Walk around East Coast/Katong

One of the most famous streets near where we now live is Joo Chiat Road, named after a generous benefactor who granted the land to the state and thus came into being Joo Chiat Road. It runs from the beach, north to Geyland and has the most wonderful aray of shops and bars every step of the way, serving fantastic peranakan foods and a suitably sleezy neon-glowing karaoke scene.

We walked through the small back streets off Koon Seng Road, remarking at the mix of old and renovated peranakan style shop houses dating back to pre-war times. Their individually tiled fronts and small but compact gardens are a welcome contrast to the concrete and glass condos of River Valley Road or Holland Village. Even a street away from the busy Joo Chiat, the streets are quiet and calm and people have set up small tables outside their houses and sit chatting happily with a glass of wine or a beer.

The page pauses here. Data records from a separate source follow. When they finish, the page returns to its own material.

Lemma synced_number orig new :
  is_number new = true → is_number (synced orig new) = true.
Proof.
  unfold synced. destruct (py_eq orig new) eqn:E; [|done].
  destruct orig, new; done.
Qed.

Lemma synced_idem orig new : synced (synced orig new) new = synced orig new.
Proof.
  unfold synced. destruct (py_eq orig new) eqn:E; [by rewrite E|].
  by destruct (py_eq (VInt (nearest new)) new).
Qed.

Lemma coerce_number ty v :
  is_numeric ty = true → is_number v = true → coerce fr ty v = Some v.
Proof. intros Hty. destruct v; [done| | |done]; simpl; by rewrite Hty. Qed.

(** One field kept in step with its geometry field. *)
Lemma sync_field t f g ty ty' :
  f ≠ g → field_type t f = Some ty' → is_numeric ty' = true →
  Forall (λ r, is_Some (attrs r !! f) ∧
               is_number (default VNull (attrs r !! g)) = true) (rows t) →
  let e := λ r, o ← read f r; n ← read g r; update o n in
  let h := λ r, set_attr f (synced (default VNull (attrs r !! f))
                                   (default VNull (attrs r !! g))) r in
  CalculateField fr t (λ _, true) f ty e = Some (Table (fields t) (h <$> rows t)) ∧
  CalculateField fr (Table (fields t) (h <$> rows t)) (λ _, true) f ty e
  = Some (Table (fields t) (h <$> rows t)).
Proof.
  intros Hfg Hty Hnum Hrows e h.
  assert (∀ r, is_Some (attrs r !! f) →
               is_number (default VNull (attrs r !! g)) = true →
               (v ← e r; v' ← coerce fr ty' v; Some (set_attr f v' r)) = Some (h r))
    as Hstep.
  { intros r [o Ho] Hn. unfold e, h, read. rewrite Ho.
    destruct (attrs r !! g) as [n|] eqn:Hg; [|done]. cbn in *.
    rewrite update_number by done. cbn.
    rewrite coerce_number by (done || by apply synced_number). done. }
  rewrite Forall_forall in Hrows.
  split.
  - apply CalculateField_existing with (ty' := ty'); [done|].
    intros r Hr. apply list_elem_of_In, Hrows in Hr as [? ?]. by apply Hstep.
  - rewrite (CalculateField_existing fr _ _ f ty e ty' id); [|done|].
    + cbn [fields rows]. by rewrite list_fmap_id.
    + cbn [rows]. intros r1 Hr1.
      apply list_elem_of_fmap in Hr1 as (r & -> & Hr).
      apply list_elem_of_In, Hrows in Hr as [Hf Hn].
      rewrite Hstep.
      * unfold h, set_attr, id. cbn [attrs shape]. f_equal. f_equal.
        rewrite lookup_insert_eq, lookup_insert_ne by done. cbn.
        rewrite synced_idem. apply insert_insert_eq.
      * unfold h. cbn. rewrite lookup_insert_eq. eauto.
      * unfold h. cbn. by rewrite lookup_insert_ne.
Qed.

Lemma area_perim_ok_inv t :
  area_perim_ok t = true →
  ∃ ta tp, field_type t "area" = Some ta ∧ field_type t "perim" = Some tp ∧
    is_numeric ta = true ∧ is_numeric tp = true ∧
    Forall (λ r, is_Some (attrs r !! "area") ∧ is_Some (attrs r !! "perim") ∧
                 is_number (default VNull (attrs r !! "Shape_Area")) = true ∧
                 is_number (default VNull (attrs r !! "Shape_Length")) = true)
           (rows t).
Proof.
  unfold area_perim_ok. intros [Hty Hrows]%andb_true_iff.
  destruct (field_type t "area") as [ta|]; [|done].
  destruct (field_type t "perim") as [tp|]; [|done].
  apply andb_true_iff in Hty as [? ?]. exists ta, tp. repeat split; try done.
  rewrite forallb_forall in Hrows. apply Forall_forall. intros r Hr.
  apply Hrows in Hr. rewrite !andb_true_iff, !bool_decide_eq_true in Hr.
  naive_solver.
Qed.

(** C7. One synchronisation leaves in area (perim) the stored value when it
    equals Shape_Area (Shape_Length) and the geometry value rounded to the
    nearest integer otherwise; a second synchronisation right after it
    changes nothing. *)
Theorem update_area_perim_idempotent t :
  area_perim_ok t = true →
  ∃ t1, update_area_perim fr t = Some t1 ∧
    (∀ i r, rows t !! i = Some r →
       ∃ r1, rows t1 !! i = Some r1 ∧
         attrs r1 !! "area"
         = Some (synced (default VNull (attrs r !! "area"))
                        (default VNull (attrs r !! "Shape_Area"))) ∧
         attrs r1 !! "perim"
         = Some (synced (default VNull (attrs r !! "perim"))
                        (default VNull (attrs r !! "Shape_Length")))) ∧
    (∀ q, (Z.abs (2 * Qnum q - 2 * nearest (VReal q) * Zpos (Qden q))
           <= Zpos (Qden q))%Z) ∧
    update_area_perim fr t1 = Some t1.
Proof.
  intros (ta & tp & Hta & Htp & Hna & Hnp & Hrows)%area_perim_ok_inv.
  set (ha := λ r : feature G,
         set_attr "area" (synced (default VNull (attrs r !! "area"))
                                 (default VNull (attrs r !! "Shape_Area"))) r).
  set (hp := λ r : feature G,
         set_attr "perim" (synced (default VNull (attrs r !! "perim"))
                                  (default VNull (attrs r !! "Shape_Length"))) r).
  destruct (sync_field t "area" "Shape_Area" LONG ta) as [Ea _]; [done..| |].
  { eapply Forall_impl; [|exact Hrows]. naive_solver. }
  fold ha in Ea. set (t1 := Table (fields t) (ha <$> rows t)) in *.
  destruct (sync_field t1 "perim" "Shape_Length" LONG tp) as [Ep Ep']; [done..| |].
  { cbn [t1 rows]. apply Forall_fmap. eapply Forall_impl; [|exact Hrows].
    intros r (_ & Hp & _ & Hl). unfold compose, ha. cbn.
    by rewrite !lookup_insert_ne by done. }
  fold hp in Ep, Ep'. set (t2 := Table (fields t1) (hp <$> rows t1)) in *.
  assert (∀ r, attrs (hp (ha r)) !! "area" = attrs (ha r) !! "area") as Hpa.
  { intros r. unfold hp. cbn [set_attr attrs]. by rewrite lookup_insert_ne. }
  exists t2. split; [|split; [|split]].
  - unfold update_area_perim. rewrite Ea. cbn [mbind option_bind]. exact Ep.
  - intros i r Hi. cbn [t2 t1 rows]. rewrite !list_lookup_fmap, Hi. cbn.
    eexists. split; [done|]. unfold hp, ha, set_attr. cbn [attrs shape]. split.
    + by rewrite lookup_insert_ne, lookup_insert_eq.
    + by rewrite lookup_insert_eq, !lookup_insert_ne.
  - intros q. apply round_half_even_nearest.
  - unfold update_area_perim.
    destruct (sync_field t2 "area" "Shape_Area" LONG ta) as [Ea2 _]; [done..| |].
    { cbn [t2 t1 rows]. rewrite <- list_fmap_compose. apply Forall_fmap.
      eapply Forall_impl; [|exact Hrows].
      intros r (Ha & _ & Hs & _). unfold compose. rewrite Hpa. unfold hp, ha. cbn.
      rewrite lookup_insert_eq, !lookup_insert_ne by done. eauto. }
    fold ha in Ea2.
    assert (∀ r, ha (hp (ha r)) = hp (ha r)) as Hfix_r.
    { intros [g m]. unfold ha, hp, set_attr. cbn [attrs shape]. f_equal.
      repeat first [rewrite lookup_insert_eq | rewrite lookup_insert_ne by done].
      cbn. rewrite synced_idem.
      rewrite (insert_insert_ne _ "area" "perim") by done.
      by rewrite insert_insert_eq. }
    assert (ha <$> rows t2 = rows t2) as Hfix.
    { cbn [t2 t1 rows]. rewrite <- !list_fmap_compose. apply list_fmap_ext.
      intros _ r _. apply Hfix_r. }
    rewrite Ea2, Hfix. cbn [mbind option_bind]. exact Ep'.
Qed.

End ShapeFacts.

(** Two patches: one whose area was left behind by a clip (90.5 rounds to
    90, the even neighbour), one already in step. *)
Definition c7_patches : table unit :=
  Table [("area", LONG); ("perim", LONG); ("Shape_Area", DOUBLE);
         ("Shape_Length", DOUBLE)]
    [Feature tt (list_to_map [("area", VInt 100); ("perim", VInt 40);
                              ("Shape_Area", VReal (181 # 2));
                              ("Shape_Length", VReal (77 # 2))]);
     Feature tt (list_to_map [("area", VInt 900); ("perim", VInt 120);
                              ("Shape_Area", VReal 900);
                              ("Shape_Length", VReal 120)])].

Lemma update_area_perim_idempotent_witness :
  ∃ t1, Shape.update_area_perim (λ _, "") c7_patches = Some t1 ∧
    (∀ i r, rows c7_patches !! i = Some r →
       ∃ r1, rows t1 !! i = Some r1 ∧
         attrs r1 !! "area"
         = Some (synced (default VNull (attrs r !! "area"))
                        (default VNull (attrs r !! "Shape_Area"))) ∧
         attrs r1 !! "perim"
         = Some (synced (default VNull (attrs r !! "perim"))
                        (default VNull (attrs r !! "Shape_Length")))) ∧
    (∀ q, (Z.abs (2 * Qnum q - 2 * nearest (VReal q) * Zpos (Qden q))
           <= Zpos (Qden q))%Z) ∧
    Shape.update_area_perim (λ _, "") t1 = Some t1.
Proof. apply (update_area_perim_idempotent (λ _, "") c7_patches). reflexivity. Defined.

Example update_area_perim_rounds :
  (λ t, (λ r, (attrs r !! "area", attrs r !! "perim")) <$> rows t)
    <$> Shape.update_area_perim (λ _, "") c7_patches
  = Some [(Some (VInt 90), Some (VInt 38)); (Some (VInt 900), Some (VInt 120))].
Proof. vm_compute. reflexivity. Qed.

(** ** Park and PatchName *)

Section NamingFacts.
Context {G : Type}.
Variable fr : Q → string.
Import Store Naming.
Implicit Types (t : table G) (r : feature G).

Definition text_or_new t (f : string) : bool :=
  match field_type t f with None | Some TEXT => true | _ => false end.

Definition named_row r : bool :=
  match attrs r !! "index", attrs r !! "yod", attrs r !! "annualID" with
  | Some (VText _), Some (VInt _), Some (VInt _) => true
  | _, _, _ => false
  end.

(** The merged feature class at the end of a run: at least one patch, every
    patch with a text index and integer yod and annualID, and Park and
    PatchName not there yet (or text fields). *)
Definition naming_ok t : bool :=
  text_or_new t "Park" && text_or_new t "PatchName"
  && bool_decide (rows t ≠ []) && forallb named_row (rows t).

(** [park_mmu_index_start_end_yod_annualID] *)
Definition patch_name (park : string) (mmu : Z) (ix : string)
    (start_yr end_yr yod annualID : Z) : string :=
  park +:+ "_" +:+ pretty mmu +:+ "_" +:+ ix +:+ "_" +:+ pretty start_yr +:+ "_"
  +:+ pretty end_yr +:+ "_" +:+ pretty yod +:+ "_" +:+ pretty annualID.

Lemma foldl_min_spec (y : Z) (l : list Z) :
  foldl Z.min y l ∈ y :: l ∧ ∀ x, x ∈ y :: l → (foldl Z.min y l <= x)%Z.
Proof.
  revert y. induction l as [|z l IH]; intros y; simpl.
  - split; [left|]. intros x ->%list_elem_of_singleton. lia.
  - destruct (IH (Z.min y z)) as [Hin Hle]. split.
    + apply elem_of_cons in Hin as [->|Hin]; [|by do 2 right].
      destruct (Z.min_spec y z) as [[_ ->]|[_ ->]]; [left | right; left].
    + intros x Hx. assert (Z.min y z <= x ∨ x ∈ l)%Z as [H|H].
      { apply elem_of_cons in Hx as [->|Hx]; [left; lia|].
        apply elem_of_cons in Hx as [->|Hx]; [left; lia | by right]. }
      * etrans; [apply Hle; left | done].
      * apply Hle. by right.
Qed.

At the cross-roads of Dunman Road, Koon Seng and Joo Chiat is the Dunman Hawker Centre and we stop in for some food as dusk settles. The stalls offer predominantly fish and seafood based menus which isn’t so good for my Lady who is still in her first few months of pregnancy, so we work hard to find some chicken and rice for her. It’s an alright centre, nothing flash, but if you like seafood, give it a whirl. There’s also a nice little dumpling seller who serves beautifully crafted glutinous rice dumplings. At 70c a go, you’d might as well try one.

Also up by this corner is the treasure-trove of an alcohol store called East of Avalon Wines.  It's just below this wonderful old corner-shop at the corner of Koon-Seng and Dunman.  It’s full to the brim of other-world beers and wines from no where that most people have ever heard from, but I assure you it’s worth taking a punt on some and seeing what you think. Ask for George, he’s wonderfully english, and he’ll walk you through.

However, it’s at night that the real gems of Joo Chiat open up and a good mile of street becomes lit with neon and blasted with noise and crooning from the endless KTV bars. You can hear male voices coming from what must be only a few paces behind the black tinted front doors and many young women we see have started to parade the streets in shockingly short skirts and toweringly high heels. The food courts have filled, with their fluorescent lights showering the diners in a weak orange glow while dusty fans blow equally dusty air around the venues. And suddenly it’s all got a little seedy, the girls are fawning about the much older gentlemen, the men are touching the girls and giving them what my old swim coach would have called “inappropriate hugs” and everyone seems to be a little heady on the night air. That will be the Geylang factor that has spread from the northern end of the street.

Behind Joo-Chiat we stumble upon a multi-purpose hall where an Indian family was celebrating a wedding. Around the corner of the same hall we find a Chinese festival happening. Across the street we find a Georgian wine importer and on East Coast Road we find Vic’s Place which is an Western Australian wine importer.

To the west of Joo Chiat and on the corner of Ceylon Road and East Coast Road is the famous and exceptional 328 Katong Laksa, serving the best laksa in Singapore. Simple, no nonsense, authentic creamy spicy goodness, but don’t have it too often; your doctor will have a fit as you have a coronary.

It really is a great area to be living in and there’s so much history hidden in back streets and tucked between shop-fronts to live amongst that you’re never going to be short of things to see, or things to eat for that matter!